Your assignment: Output the data below line for line, exactly, up to and including the line where "(** C5, as the" appears.

Extracted data:

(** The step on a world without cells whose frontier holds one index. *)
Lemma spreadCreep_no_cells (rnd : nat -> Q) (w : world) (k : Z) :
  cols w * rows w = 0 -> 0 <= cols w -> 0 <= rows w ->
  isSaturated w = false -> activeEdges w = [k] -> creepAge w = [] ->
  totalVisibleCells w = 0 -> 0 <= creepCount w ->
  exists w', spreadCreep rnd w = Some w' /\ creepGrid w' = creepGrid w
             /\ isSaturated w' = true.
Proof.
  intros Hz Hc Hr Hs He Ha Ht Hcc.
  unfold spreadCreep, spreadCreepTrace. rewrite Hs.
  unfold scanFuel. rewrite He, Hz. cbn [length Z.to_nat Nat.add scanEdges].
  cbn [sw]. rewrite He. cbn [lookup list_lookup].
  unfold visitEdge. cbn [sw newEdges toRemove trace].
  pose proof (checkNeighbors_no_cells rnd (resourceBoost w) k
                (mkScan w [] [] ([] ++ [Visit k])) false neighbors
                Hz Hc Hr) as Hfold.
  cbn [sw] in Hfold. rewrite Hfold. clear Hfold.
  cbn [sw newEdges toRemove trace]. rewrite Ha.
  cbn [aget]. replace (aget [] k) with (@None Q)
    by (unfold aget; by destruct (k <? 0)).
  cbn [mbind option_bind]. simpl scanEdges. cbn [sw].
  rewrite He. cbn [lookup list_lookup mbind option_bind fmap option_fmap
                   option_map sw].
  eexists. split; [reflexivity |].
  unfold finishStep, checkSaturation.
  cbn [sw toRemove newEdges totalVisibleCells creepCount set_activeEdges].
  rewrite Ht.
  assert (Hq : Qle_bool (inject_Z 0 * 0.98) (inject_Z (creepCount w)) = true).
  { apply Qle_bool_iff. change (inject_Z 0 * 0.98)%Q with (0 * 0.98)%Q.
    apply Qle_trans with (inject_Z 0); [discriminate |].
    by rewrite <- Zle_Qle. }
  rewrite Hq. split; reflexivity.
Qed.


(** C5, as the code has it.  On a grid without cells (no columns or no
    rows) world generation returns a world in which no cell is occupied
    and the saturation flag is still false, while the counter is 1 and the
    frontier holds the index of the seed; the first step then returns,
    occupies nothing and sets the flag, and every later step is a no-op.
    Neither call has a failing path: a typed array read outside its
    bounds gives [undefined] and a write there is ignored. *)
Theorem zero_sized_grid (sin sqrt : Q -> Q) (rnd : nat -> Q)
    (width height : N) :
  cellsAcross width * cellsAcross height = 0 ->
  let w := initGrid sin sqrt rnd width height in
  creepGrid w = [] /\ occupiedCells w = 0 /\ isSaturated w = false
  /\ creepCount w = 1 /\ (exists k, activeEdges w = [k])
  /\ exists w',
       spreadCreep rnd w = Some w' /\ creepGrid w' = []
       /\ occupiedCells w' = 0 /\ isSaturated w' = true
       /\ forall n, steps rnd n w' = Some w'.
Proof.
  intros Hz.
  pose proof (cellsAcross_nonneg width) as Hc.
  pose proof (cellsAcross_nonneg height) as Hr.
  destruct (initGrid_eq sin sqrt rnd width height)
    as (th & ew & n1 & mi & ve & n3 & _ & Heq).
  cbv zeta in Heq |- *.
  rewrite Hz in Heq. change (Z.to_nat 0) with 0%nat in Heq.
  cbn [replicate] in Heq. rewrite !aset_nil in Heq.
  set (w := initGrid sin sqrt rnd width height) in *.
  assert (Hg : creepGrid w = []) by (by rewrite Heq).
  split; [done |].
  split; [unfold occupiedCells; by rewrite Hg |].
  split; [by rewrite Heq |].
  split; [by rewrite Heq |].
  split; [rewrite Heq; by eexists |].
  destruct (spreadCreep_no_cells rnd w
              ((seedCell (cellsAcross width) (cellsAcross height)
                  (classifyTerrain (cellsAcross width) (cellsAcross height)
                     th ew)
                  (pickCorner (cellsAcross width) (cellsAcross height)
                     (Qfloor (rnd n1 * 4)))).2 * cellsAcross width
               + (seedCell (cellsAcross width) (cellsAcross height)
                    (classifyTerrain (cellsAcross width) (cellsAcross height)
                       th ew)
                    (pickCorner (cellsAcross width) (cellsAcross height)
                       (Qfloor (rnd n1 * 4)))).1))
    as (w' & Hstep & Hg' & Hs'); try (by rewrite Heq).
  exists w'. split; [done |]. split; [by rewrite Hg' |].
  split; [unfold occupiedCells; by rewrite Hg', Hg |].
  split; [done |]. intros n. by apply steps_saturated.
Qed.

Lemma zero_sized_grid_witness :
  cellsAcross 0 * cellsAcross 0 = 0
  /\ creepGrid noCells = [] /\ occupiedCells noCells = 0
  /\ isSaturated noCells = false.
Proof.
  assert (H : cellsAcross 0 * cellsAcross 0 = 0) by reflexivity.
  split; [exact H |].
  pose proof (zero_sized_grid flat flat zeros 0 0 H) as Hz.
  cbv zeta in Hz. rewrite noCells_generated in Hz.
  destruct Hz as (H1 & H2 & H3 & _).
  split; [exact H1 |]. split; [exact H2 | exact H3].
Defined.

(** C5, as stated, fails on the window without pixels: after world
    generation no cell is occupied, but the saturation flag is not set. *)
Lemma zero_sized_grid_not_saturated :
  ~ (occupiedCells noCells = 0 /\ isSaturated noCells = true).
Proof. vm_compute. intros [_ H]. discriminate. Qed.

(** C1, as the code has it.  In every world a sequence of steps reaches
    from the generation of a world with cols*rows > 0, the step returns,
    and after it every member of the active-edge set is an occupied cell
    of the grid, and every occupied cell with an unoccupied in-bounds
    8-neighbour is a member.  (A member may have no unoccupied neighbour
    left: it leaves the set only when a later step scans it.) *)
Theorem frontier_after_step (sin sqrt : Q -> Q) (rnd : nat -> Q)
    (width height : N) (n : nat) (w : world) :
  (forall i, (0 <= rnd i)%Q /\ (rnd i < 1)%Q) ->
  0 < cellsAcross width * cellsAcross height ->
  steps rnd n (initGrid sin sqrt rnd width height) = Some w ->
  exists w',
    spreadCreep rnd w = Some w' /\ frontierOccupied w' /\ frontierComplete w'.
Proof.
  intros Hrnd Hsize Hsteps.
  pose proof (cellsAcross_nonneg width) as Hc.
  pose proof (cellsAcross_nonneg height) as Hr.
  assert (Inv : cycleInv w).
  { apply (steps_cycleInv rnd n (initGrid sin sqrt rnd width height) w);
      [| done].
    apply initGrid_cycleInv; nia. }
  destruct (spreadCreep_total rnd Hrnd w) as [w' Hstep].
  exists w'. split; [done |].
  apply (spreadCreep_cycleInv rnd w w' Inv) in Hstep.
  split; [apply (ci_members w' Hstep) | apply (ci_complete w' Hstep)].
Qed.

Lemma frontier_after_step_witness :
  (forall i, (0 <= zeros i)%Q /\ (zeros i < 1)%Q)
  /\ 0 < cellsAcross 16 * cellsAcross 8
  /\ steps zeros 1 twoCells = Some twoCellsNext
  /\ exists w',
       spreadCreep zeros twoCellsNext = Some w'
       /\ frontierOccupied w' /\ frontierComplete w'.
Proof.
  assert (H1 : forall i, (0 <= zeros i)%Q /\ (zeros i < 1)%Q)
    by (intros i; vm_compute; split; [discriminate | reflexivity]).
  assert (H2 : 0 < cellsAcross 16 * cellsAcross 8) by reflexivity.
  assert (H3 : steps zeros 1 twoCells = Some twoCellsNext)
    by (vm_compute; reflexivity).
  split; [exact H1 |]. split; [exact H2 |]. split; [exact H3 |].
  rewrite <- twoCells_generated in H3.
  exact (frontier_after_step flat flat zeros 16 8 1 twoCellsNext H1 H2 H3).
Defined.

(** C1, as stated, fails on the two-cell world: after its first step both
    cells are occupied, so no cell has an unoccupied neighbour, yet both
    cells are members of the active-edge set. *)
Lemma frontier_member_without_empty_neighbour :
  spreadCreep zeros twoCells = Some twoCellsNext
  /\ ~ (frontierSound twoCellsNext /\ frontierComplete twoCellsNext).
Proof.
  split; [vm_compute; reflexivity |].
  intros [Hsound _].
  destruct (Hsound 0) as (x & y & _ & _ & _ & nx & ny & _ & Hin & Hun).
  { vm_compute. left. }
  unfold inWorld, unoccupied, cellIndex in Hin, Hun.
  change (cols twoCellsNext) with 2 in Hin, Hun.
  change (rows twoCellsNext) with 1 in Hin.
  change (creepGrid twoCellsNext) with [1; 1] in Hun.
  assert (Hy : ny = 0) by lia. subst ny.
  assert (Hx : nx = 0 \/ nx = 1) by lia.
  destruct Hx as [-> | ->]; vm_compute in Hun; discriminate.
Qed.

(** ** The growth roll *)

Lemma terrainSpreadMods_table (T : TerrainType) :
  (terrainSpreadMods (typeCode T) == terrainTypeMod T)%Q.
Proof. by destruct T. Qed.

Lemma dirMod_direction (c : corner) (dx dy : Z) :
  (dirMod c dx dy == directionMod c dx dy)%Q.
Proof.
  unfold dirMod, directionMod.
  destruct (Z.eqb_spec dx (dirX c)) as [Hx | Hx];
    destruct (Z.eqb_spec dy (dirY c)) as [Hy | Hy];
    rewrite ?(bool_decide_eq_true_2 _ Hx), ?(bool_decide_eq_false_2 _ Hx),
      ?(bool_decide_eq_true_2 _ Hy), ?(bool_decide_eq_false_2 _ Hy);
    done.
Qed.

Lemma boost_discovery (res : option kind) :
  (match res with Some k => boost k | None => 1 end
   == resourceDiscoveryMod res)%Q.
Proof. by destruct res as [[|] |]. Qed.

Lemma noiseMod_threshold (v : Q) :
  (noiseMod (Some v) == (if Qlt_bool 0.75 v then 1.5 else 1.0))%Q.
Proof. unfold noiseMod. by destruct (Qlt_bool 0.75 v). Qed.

Answer section:
(** The step on a world without cells whose frontier holds one index. *)
Lemma spreadCreep_no_cells (rnd : nat -> Q) (w : world) (k : Z) :
  cols w * rows w = 0 -> 0 <= cols w -> 0 <= rows w ->
  isSaturated w = false -> activeEdges w = [k] -> creepAge w = [] ->
  totalVisibleCells w = 0 -> 0 <= creepCount w ->
  exists w', spreadCreep rnd w = Some w' /\ creepGrid w' = creepGrid w
             /\ isSaturated w' = true.
Proof.
  intros Hz Hc Hr Hs He Ha Ht Hcc.
  unfold spreadCreep, spreadCreepTrace. rewrite Hs.
  unfold scanFuel. rewrite He, Hz. cbn [length Z.to_nat Nat.add scanEdges].
  cbn [sw]. rewrite He. cbn [lookup list_lookup].
  unfold visitEdge. cbn [sw newEdges toRemove trace].
  pose proof (checkNeighbors_no_cells rnd (resourceBoost w) k
                (mkScan w [] [] ([] ++ [Visit k])) false neighbors
                Hz Hc Hr) as Hfold.
  cbn [sw] in Hfold. rewrite Hfold. clear Hfold.
  cbn [sw newEdges toRemove trace]. rewrite Ha.
  cbn [aget]. replace (aget [] k) with (@None Q)
    by (unfold aget; by destruct (k <? 0)).
  cbn [mbind option_bind]. simpl scanEdges. cbn [sw].
  rewrite He. cbn [lookup list_lookup mbind option_bind fmap option_fmap
                   option_map sw].
  eexists. split; [reflexivity |].
  unfold finishStep, checkSaturation.
  cbn [sw toRemove newEdges totalVisibleCells creepCount set_activeEdges].
  rewrite Ht.
  assert (Hq : Qle_bool (inject_Z 0 * 0.98) (inject_Z (creepCount w)) = true).
  { apply Qle_bool_iff. change (inject_Z 0 * 0.98)%Q with (0 * 0.98)%Q.
    apply Qle_trans with (inject_Z 0); [discriminate |].
    by rewrite <- Zle_Qle. }
  rewrite Hq. split; reflexivity.
Qed.


(** C5, as the code has it.  On a grid without cells (no columns or no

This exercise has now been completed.